In [1]:
!python -V

Python 3.9.23


In [2]:
import pandas as pd
import seaborn as sns
import matplotlib.pyplot as plt
from sklearn.feature_extraction import DictVectorizer
from sklearn.linear_model import LinearRegression
from sklearn.linear_model import Lasso
from sklearn.metrics import mean_squared_error
import pickle
import sklearn
import numpy as np

In [3]:
import mlflow

mlflow.set_tracking_uri("sqlite:///mlflow.db")
mlflow.set_experiment("nyc-taxi-eperiment")



2025/12/10 23:45:34 INFO mlflow.store.db.utils: Creating initial MLflow database tables...
2025/12/10 23:45:34 INFO mlflow.store.db.utils: Updating database tables
INFO  [alembic.runtime.migration] Context impl SQLiteImpl.
INFO  [alembic.runtime.migration] Will assume non-transactional DDL.
INFO  [alembic.runtime.migration] Context impl SQLiteImpl.
INFO  [alembic.runtime.migration] Will assume non-transactional DDL.


<Experiment: artifact_location='/workspaces/Mlops_Zoom_camp/02-Experiment Tracking/mlruns/1', creation_time=1765408879095, experiment_id='1', last_update_time=1765408879095, lifecycle_stage='active', name='nyc-taxi-eperiment', tags={}>

In [4]:
def data_read_pre_processing(file_path):
    
   
    #reading the data from the defined path
    df = pd.read_parquet(file_path)
    
    #Converting the columns to timestamp
    df.lpep_pickup_datetime = pd.to_datetime(df.lpep_pickup_datetime)
    df.lpep_dropoff_datetime = pd.to_datetime(df.lpep_dropoff_datetime)
    
    #Calculating duration of the trip
    df['duration'] = df.lpep_dropoff_datetime - df.lpep_pickup_datetime
    df['duration'] = df.duration.apply(lambda td: td.total_seconds()/60)
    
    #filetring the data 
    df = df[(df.duration>=1) & (df.duration<=60)]
    
    return df

In [5]:
df_train = data_read_pre_processing('https://d37ci6vzurychx.cloudfront.net/trip-data/green_tripdata_2021-01.parquet')

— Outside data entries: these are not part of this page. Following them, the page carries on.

Lemma greedy_on_zero_estimates_witness :
  GreedyTreePlayer_make_move
    (Some (load_game_tree [["a2b3"; "d2c3"]; ["b2c3"]]%string))
    (countdown 2) None counting_rng =
  RandomTreePlayer_make_move
    (Some (load_game_tree [["a2b3"; "d2c3"]; ["b2c3"]]%string))
    (countdown 2) None counting_rng.
Proof.
  assert (Hne : _subtrees (load_game_tree [["a2b3"; "d2c3"]; ["b2c3"]]%string)
                <> []) by (vm_compute; discriminate).
  destruct (greedy_on_zero_estimates Countdown Countdown_game
              (Some (load_game_tree [["a2b3"; "d2c3"]; ["b2c3"]]%string))
              (countdown 2) None counting_rng
              (load_game_tree [["a2b3"; "d2c3"]; ["b2c3"]]%string)
              eq_refl Hne) as [H _].
  - vm_compute. repeat constructor.
  - apply H. reflexivity.
Defined.

(** ** More on [generate_complete_game_tree] *)

Lemma last_of_nonempty {A : Type} (l : list A) (a d d' : A) :
  last (a :: l) d = last (a :: l) d'.
Proof.
  revert a. induction l as [|b l IH]; intros a; [reflexivity|].
  change (last (b :: l) d = last (b :: l) d'). apply IH.
Qed.

Section complete_tree_contents.
Context {G : Type} `{minichess.MinichessGame G}.

Lemma generate_is_white_move (root_move : string) (g : G) (d : nat) :
  is_white_move (generate_complete_game_tree root_move g d) =
  minichess.is_white_move g.
Proof.
  assert (Hfold : forall (f : string -> GameTree) l t0,
             is_white_move
               (fold_left (fun tree mv => add_subtree tree (f mv)) l t0) =
             is_white_move t0).
  { intros f l. induction l as [|x r IH]; intros t0; simpl; [reflexivity|].
    rewrite IH. unfold add_subtree. rewrite update_is_white_move.
    reflexivity. }
  destruct d; simpl; destruct (winner_is_white g); try reflexivity;
    rewrite Hfold; reflexivity.
Qed.
Lemma star_digits (a : Re.atom) (k : Re.mstate -> option string) (i : bool)
    (g : string) :
  negb i || digit_atom a = true ->
  (forall st, Re.inside st = i -> all_digits (Re.buf st) = true ->
              k st = Some g -> all_digits g = true) ->
  forall s st, Re.inside st = i -> all_digits (Re.buf st) = true ->
               Re.star a k s st = Some g -> all_digits g = true.
Proof.
  intros Ha Hk. induction s as [|c s IH]; intros st Hi Hb; simpl.
  - apply Hk; assumption.
  - destruct (Re.atom_ok a c) eqn:Hc; [|apply Hk; assumption].
    destruct (Re.star a k s (Re.eat c s st)) as [m|] eqn:Hs.
    + intros [= ->]. apply (IH (Re.eat c s st)); [exact Hi| |exact Hs].
      apply (eat_digits a); [rewrite Hi; exact Ha|exact Hc|exact Hb].
    + apply Hk; assumption.
Qed.

Lemma run_digits (p : list Re.item) :
  forall st g, captures_digits (Re.inside st) p = true ->
               all_digits (Re.buf st) = true ->
               Re.run p st = Some g -> all_digits g = true.
Proof.
  induction p as [|it p IH]; intros st g Hp Hb; simpl.
  - intros [= <-]. exact Hb.
  - destruct it; simpl in Hp; try (apply andb_prop in Hp; destruct Hp as [Ha Hp]).
    + destruct (Re.rest st) as [|c r]; [discriminate|].
      destruct (Re.atom_ok a c) eqn:Hc; [|discriminate].
      apply IH; [exact Hp|]. apply (eat_digits a); assumption.
    + destruct (Re.rest st) as [|c r]; [apply IH; assumption|].
      destruct (Re.atom_ok a c) eqn:Hc; [|apply IH; assumption].
      destruct (Re.run p (Re.eat c r st)) as [m|] eqn:Hr.
      * intros [= ->]. apply (IH (Re.eat c r st)); [exact Hp| |exact Hr].
        apply (eat_digits a); assumption.
      * apply IH; assumption.
    + apply (star_digits a (Re.run p) (Re.inside st)); try assumption; try reflexivity.
      intros st' Hi Hb'. apply IH; [rewrite Hi; exact Hp|exact Hb'].
    + destruct (Re.rest st) as [|c r]; [discriminate|].
      destruct (Re.atom_ok a c) eqn:Hc; [|discriminate].
      apply (star_digits a (Re.run p) (Re.inside st)); try assumption; try reflexivity.
      * intros st' Hi Hb'. apply IH; [rewrite Hi; exact Hp|exact Hb'].
      * apply (eat_digits a); assumption.
    + destruct (Re.at_boundary st); [|discriminate]. apply IH; assumption.
    + apply IH; [exact Hp|reflexivity].
    + apply IH; [exact Hp|exact Hb].
Qed.

Lemma search_from_digits (p : list Re.item) :
  captures_digits false p = true ->
  forall s before g, Re.search_from p before s = Some g -> all_digits g = true.
Proof.
  intros Hp. induction s as [|c s IH]; intros before g; simpl.
  - destruct (Re.run p (Re.start before EmptyString)) as [m|] eqn:Hr; [|discriminate].
    intros [= ->].
    apply (run_digits p (Re.start before EmptyString) g Hp eq_refl Hr).
  - destruct (Re.run p (Re.start before (String c s))) as [m|] eqn:Hr.
    + intros [= ->].
      apply (run_digits p (Re.start before (String c s)) g Hp eq_refl Hr).
    + apply IH.
Qed.

(** The group of a pattern that takes only digits inside it is a string
    of digits. *)
Lemma search_digits (p : list Re.item) (s g : string) :
  captures_digits false p = true ->
  Re.search p s = Some g -> all_digits g = true.
Proof. intros Hp. apply search_from_digits. exact Hp. Qed.

Lemma digit_value_range (c : ascii) :
  Py.isdecimal c = true -> 0 <= Py.digit_value c <= 9.
Proof.
  unfold Py.isdecimal, Py.in_range, Py.digit_value. intros H.
  apply andb_prop in H. destruct H as [H1 H2].
  apply N.leb_le in H1. apply N.leb_le in H2. lia.
Qed.

Lemma int_from_nonneg (s : string) :
  forall acc, 0 <= acc -> all_digits s = true -> 0 <= Py.int_from acc s.
Proof.
  induction s as [|c s IH]; intros acc Hacc Hs; simpl.
  - exact Hacc.
  - simpl in Hs. apply andb_prop in Hs. destruct Hs as [Hc Hs].
    apply IH; [|exact Hs]. pose proof (digit_value_range c Hc). lia.
Qed.

(** [int()] of a string of digits is not negative. *)
Lemma int_nonneg (s : string) : all_digits s = true -> 0 <= Py.int s.
Proof. apply int_from_nonneg. lia. Qed.

Lemma first_int_nonneg (s : string) (y : Z) : first_int s = Ok y -> 0 <= y.
Proof.
  unfold first_int.
  destruct (Re.search _ s) as [g|] eqn:Hs; [|discriminate].
  intros [= <-]. apply int_nonneg.
  apply (search_digits [Re.Open; Re.Plus Re.Digit; Re.Close] s g); [reflexivity|exact Hs].
Qed.

Lemma record_years_nonneg (a : CurriculumAnalysis.t) : 0 <= Spec.record_years a.
Proof.
  unfold Spec.record_years.
  destruct (CurriculumAnalysis.experience_years a) as [s|]; [|lia].
  destruct (first_int s) as [y|] eqn:Hy; [|lia].
  apply (first_int_nonneg s y Hy).
Qed.

(** ** Arithmetic of the score terms *)

Lemma true_div_nonneg (m n : Z) : 0 <= m -> 0 < n -> (0 <= true_div m n)%Q.
Proof.
  intros Hm Hn. unfold true_div. destruct n as [|p|p]; try lia.
  unfold Qle, Qdiv, Qmult, Qinv, inject_Z. simpl. lia.
Qed.

Lemma true_div_le_1 (m n : Z) : m <= n -> 0 < n -> (true_div m n <= 1)%Q.
Proof.
  intros Hm Hn. unfold true_div. destruct n as [|p|p]; try lia.
  unfold Qle, Qdiv, Qmult, Qinv, inject_Z. simpl. lia.
Qed.

Lemma true_div_mono (m m' n : Z) :
  m <= m' -> 0 < n -> (true_div m n <= true_div m' n)%Q.
Proof.
  intros Hm Hn. unfold true_div. destruct n as [|p|p]; try lia.
  unfold Qle, Qdiv, Qmult, Qinv, inject_Z. simpl. nia.
Qed.

Lemma true_div_zero (n : Z) : (true_div 0 n == 0)%Q.
Proof. unfold true_div, Qdiv. apply Qmult_0_l. Qed.

(** A weighted fraction lies between 0 and its weight. *)
Lemma weighted_bounds (q w : Q) :
  (0 <= q)%Q -> (q <= 1)%Q -> (0 <= w)%Q -> (0 <= q * w /\ q * w <= w)%Q.
Proof.
  intros H0 H1 Hw. split.
  - apply Qmult_le_0_compat; assumption.
  - rewrite <- (Qmult_1_l w) at 2. apply Qmult_le_compat_r; assumption.
Qed.

Lemma count_if_bounds {A : Type} (f : A -> bool) (l : list A) :
  0 <= count_if f l <= len l.
Proof.
  unfold count_if, len. pose proof (List.filter_length_le f l). lia.
Qed.

Lemma count_if_mono {A : Type} (f g : A -> bool) (l : list A) :
  (forall x, In x l -> f x = true -> g x = true) ->
  count_if f l <= count_if g l.
Proof.
  unfold count_if. intros H. apply inj_le.
  induction l as [|x l IH]; simpl; [lia|].
  assert (IH' : (length (List.filter f l) <= length (List.filter g l))%nat).
  { apply IH. intros y Hy. apply H. right. exact Hy. }
  destruct (f x) eqn:Hf.
  - rewrite (H x (or_introl eq_refl) Hf). simpl. lia.
  - destruct (g x); simpl; lia.
Qed.

Lemma len_pos {A : Type} (l : list A) : l <> [] -> 0 < len l.
Proof. destruct l; [congruence|]. unfold len. simpl. lia. Qed.

Lemma nonempty_true {A : Type} (l : list A) : l <> [] -> nonempty l = true.
Proof. destruct l; [congruence|reflexivity]. Qed.

Lemma fmin_le_r (a b : Q) : (fmin a b <= b)%Q.
Proof.
  unfold fmin. destruct (Qle_bool a b) eqn:H.
  - apply Qle_bool_iff. exact H.
  - apply Qle_refl.
Qed.

Lemma fmin_nonneg (a b : Q) : (0 <= a)%Q -> (0 <= b)%Q -> (0 <= fmin a b)%Q.
Proof. unfold fmin. destruct (Qle_bool a b); auto. Qed.

(** ** The skills term *)

(** C8: for a non-empty list of required skills, when one record matches
    every required skill that another record matches, its skills term is
    at least the other's; this holds for the query scorer and for
    [MatchScore.calculate]. *)
Theorem C8_skills_term_monotone
    (r : requirements) (a b : CurriculumAnalysis.t)
    (sa sb : TechnicalSkillSet.t) :
  req_skills r <> [] ->
  ((forall skill, In skill (req_skills r) ->
      Spec.matched_by b skill = true -> Spec.matched_by a skill = true) ->
   (skills_term b r <= skills_term a r)%Q)
  /\ ((forall skill, In skill (req_skills r) ->
         TechnicalSkillSet.has_skill sb skill = true ->
         TechnicalSkillSet.has_skill sa skill = true) ->
      (MatchScore.skills_term (req_skills r) sb
       <= MatchScore.skills_term (req_skills r) sa)%Q).
Proof.
  intros Hne. pose proof (len_pos _ Hne) as Hlen.
  split; intros Hsub.
  - unfold skills_term. rewrite (nonempty_true _ Hne).
    apply Qmult_le_compat_r; [|discriminate].
    apply true_div_mono; [|exact Hlen].
    apply count_if_mono. exact Hsub.
  - unfold MatchScore.skills_term. rewrite (nonempty_true _ Hne).
    apply Qmult_le_compat_r; [|discriminate].
    apply true_div_mono; [|exact Hlen].
    apply count_if_mono. exact Hsub.
Qed.

Lemma C8_skills_term_monotone_witness :
  (skills_term (record_of_skills ["Python"] None) python_docker_requirements
   <= skills_term (record_of_skills ["Python"; "Docker"] None)
        python_docker_requirements)%Q
  /\ (MatchScore.skills_term ["python"; "docker"] (skill_set_of ["Python"])
      <= MatchScore.skills_term ["python"; "docker"]
           (skill_set_of ["Python"; "Docker"]))%Q.
Proof.
  destruct (C8_skills_term_monotone python_docker_requirements
              (record_of_skills ["Python"; "Docker"] None)
              (record_of_skills ["Python"] None)
              (skill_set_of ["Python"; "Docker"])
              (skill_set_of ["Python"])) as [H1 H2]; [discriminate|].
  split; [apply H1 | apply H2];
    intros skill [<-|[<-|[]]]; vm_compute; congruence.
Defined.

(** ** The experience term and the total *)

Lemma level_term_wellformed (a : CurriculumAnalysis.t) (r : requirements) :
  Spec.level_wellformed a = true ->
  exists level, level_term a r = Ok level
    /\ (level = 0%Q \/ level = (2 # 10)%Q).
Proof.
  unfold Spec.level_wellformed, level_term.
  destruct (CurriculumAnalysis.position_level a) as [s|]; [|eauto].
  intros H. destruct (Py.truthy s) eqn:Ht.
  - cbn [negb orb] in H. apply existsb_exists in H. destruct H as [l [_ Hl]].
    apply String.eqb_eq in Hl. subst s.
    destruct (negb _); simpl; [|eauto].
    rewrite of_value_value. simpl.
    destruct (ProfessionalLevel.eqb l (req_level r)); eauto.
  - rewrite andb_false_r. eauto.
Qed.
(** * AdvancedDiscordMCP: rule dispatch, deferred tasks and pattern scanning

    A shallow embedding of the stateful core of [src/discord_mcp/server.py]:
    the three gateway handlers that run automation rules
    ([on_member_join], [on_reaction_add], [on_reaction_remove]), the
    deferred-task runner ([run_scheduled_task] with the two tools that submit
    to it) and the [auto_moderate_by_pattern] tool.

    Python values are modelled by [pyval]; a [str] is a Rocq [string] holding
    its UTF-8 bytes, which is exact for equality, concatenation and the
    replacement of ASCII patterns.  The module globals live in [State]; the
    Discord platform and the interpreter builtins whose tables are not part of
    the repository are parameters ([Discord], [Python]).  Code that can raise
    runs in the monad [M], in which the state survives an exception, as it does
    in Python. *)

From Stdlib Require Import ZArith String Ascii List Bool Lia.
From Stdlib Require Import Floats Uint63 DecimalString DecimalZ.
From stdpp Require Import base option list gmap strings.
Import ListNotations.

Local Open Scope string_scope.
Local Open Scope list_scope.
Local Open Scope Z_scope.
Local Open Scope stdpp_scope.

Set Warnings "-register-all".

(** ** Python values *)

(** The JSON-shaped values a tool call carries and a rule stores. *)
Inductive pyval : Type :=
| VNone
| VBool (b : bool)
| VInt (z : Z)
| VFloat (f : float)
| VStr (s : string)
| VList (l : list pyval)
| VDict (d : list (string * pyval)).

(** A [dict] with [str] keys, in insertion order. *)
Definition dict : Type := list (string * pyval).

(** Instances of Python's [Exception]: the class name and [str(exc)]. *)
Record Exn : Type := mkExn { exn_class : string; exn_text : string }.

(** [d.get(key)] as an option, and [key in d]. *)
Fixpoint dict_lookup (k : string) (d : dict) : option pyval :=
  match d with
  | [] => None
  | (k', v) :: rest => if String.eqb k' k then Some v else dict_lookup k rest
  end.

(** [d.get(key, default)]. *)
Definition dict_get (d : dict) (k : string) (default : pyval) : pyval :=
  match dict_lookup k d with
  | Some v => v
  | None => default
  end.

(** [key in d]. *)
Definition dict_mem (k : string) (d : dict) : bool :=
  match dict_lookup k d with Some _ => true | None => false end.

(** Truth value testing: [if v:] / [not v]. *)
Definition truthy (v : pyval) : bool :=
  match v with
  | VNone => false
  | VBool b => b
  | VInt z => negb (z =? 0)
  | VFloat f => negb (PrimFloat.eqb f 0%float)
  | VStr s => negb (String.eqb s "")
  | VList l => match l with [] => false | _ => true end
  | VDict d => match d with [] => false | _ => true end
  end.

(** [v == s] and [v != s] for a string literal [s]. *)
Definition py_eq_str (v : pyval) (s : string) : bool :=
  match v with
  | VStr s' => String.eqb s' s
  | _ => false
  end.

Definition py_ne_str (v : pyval) (s : string) : bool := negb (py_eq_str v s).

(** [type(v).__name__]. *)
Definition type_name (v : pyval) : string :=
  match v with
  | VNone => "NoneType"
  | VBool _ => "bool"
  | VInt _ => "int"
  | VFloat _ => "float"
  | VStr _ => "str"
  | VList _ => "list"
  | VDict _ => "dict"
  end.

(** The [AttributeError] of a missing method. *)
Definition attribute_error (v : pyval) (attr : string) : Exn :=
  mkExn "AttributeError"
        ("'" +:+ type_name v +:+ "' object has no attribute '" +:+ attr +:+ "'").

(** [str(n)] for an [int]. *)
Definition str_of_Z (z : Z) : string := NilEmpty.string_of_int (Z.to_int z).

(** One item of a tool result; [TextContent] carries [text]. *)
Inductive Content : Type :=
| TextContent (text : string)
| OtherContent.

(** The interpreter builtins whose tables (Unicode classes, numeric parsing,
    [repr], [datetime]) are not re-implemented here.  A [datetime] is its
    number of microseconds since the epoch, in UTC.  Every theorem holds for
    every instance; [ascii_python] below is an executable one. *)
Record Python : Type := mkPython {
  int_of_str : string -> Exn + Z;          (* int(s) *)
  int_of_other : pyval -> Exn + Z;         (* int(v), v not an int, a bool or a str *)
  float_of : pyval -> Exn + float;         (* float(v), v not a float or a bool *)
  repr : pyval -> string;                  (* str(v) of floats, lists, dicts *)
  repr_contents : list Content -> string;  (* str(result) of a tool result *)
  chars : string -> list N;                (* the code points of a str *)
  isalpha : N -> bool;                     (* ch.isalpha() *)
  isupper : N -> bool;                     (* ch.isupper() *)
  strip : string -> string;                (* s.strip() *)
  lower : string -> string;                (* s.lower() *)
  isdigit : string -> bool;                (* s.isdigit() *)
  fromtimestamp : pyval -> Exn + Z;        (* datetime.fromtimestamp(v, tz=timezone.utc) *)
  fromisoformat : string -> Exn + Z;       (* datetime.fromisoformat(s), brought to UTC *)
  isoformat : Z -> string;                 (* t.isoformat() *)
  add_seconds : Z -> float -> Exn + Z;     (* t + timedelta(seconds=f) *)
  minutes : pyval -> Exn + Z               (* timedelta(minutes=v) *)
}.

df_val = data_read_pre_processing('https://d37ci6vzurychx.cloudfront.net/trip-data/green_tripdata_2021-02.parquet')

In [6]:
import sys, sklearn
print(sys.executable)
print(sklearn.__version__)


/home/codespace/anaconda3/envs/exp-tracking-env/bin/python
1.3.0


In [7]:
#### Created new Feature
df_train['PU_DO'] = df_train['PULocationID'].astype(str) + '_' + df_train['DOLocationID'].astype(str)
df_val['PU_DO']  = df_val['PULocationID'].astype(str)  + '_' + df_val['DOLocationID'].astype(str)


In [8]:
### defining the train set 
categorical = ['PU_DO']#['PULocationID','DOLocationID']
numerical = ['trip_distance']

### Converting categorical variable into string for preprocessing
df_train[categorical] = df_train[categorical].astype(str)
train_dicts = df_train[categorical+numerical].to_dict(orient = 'records') 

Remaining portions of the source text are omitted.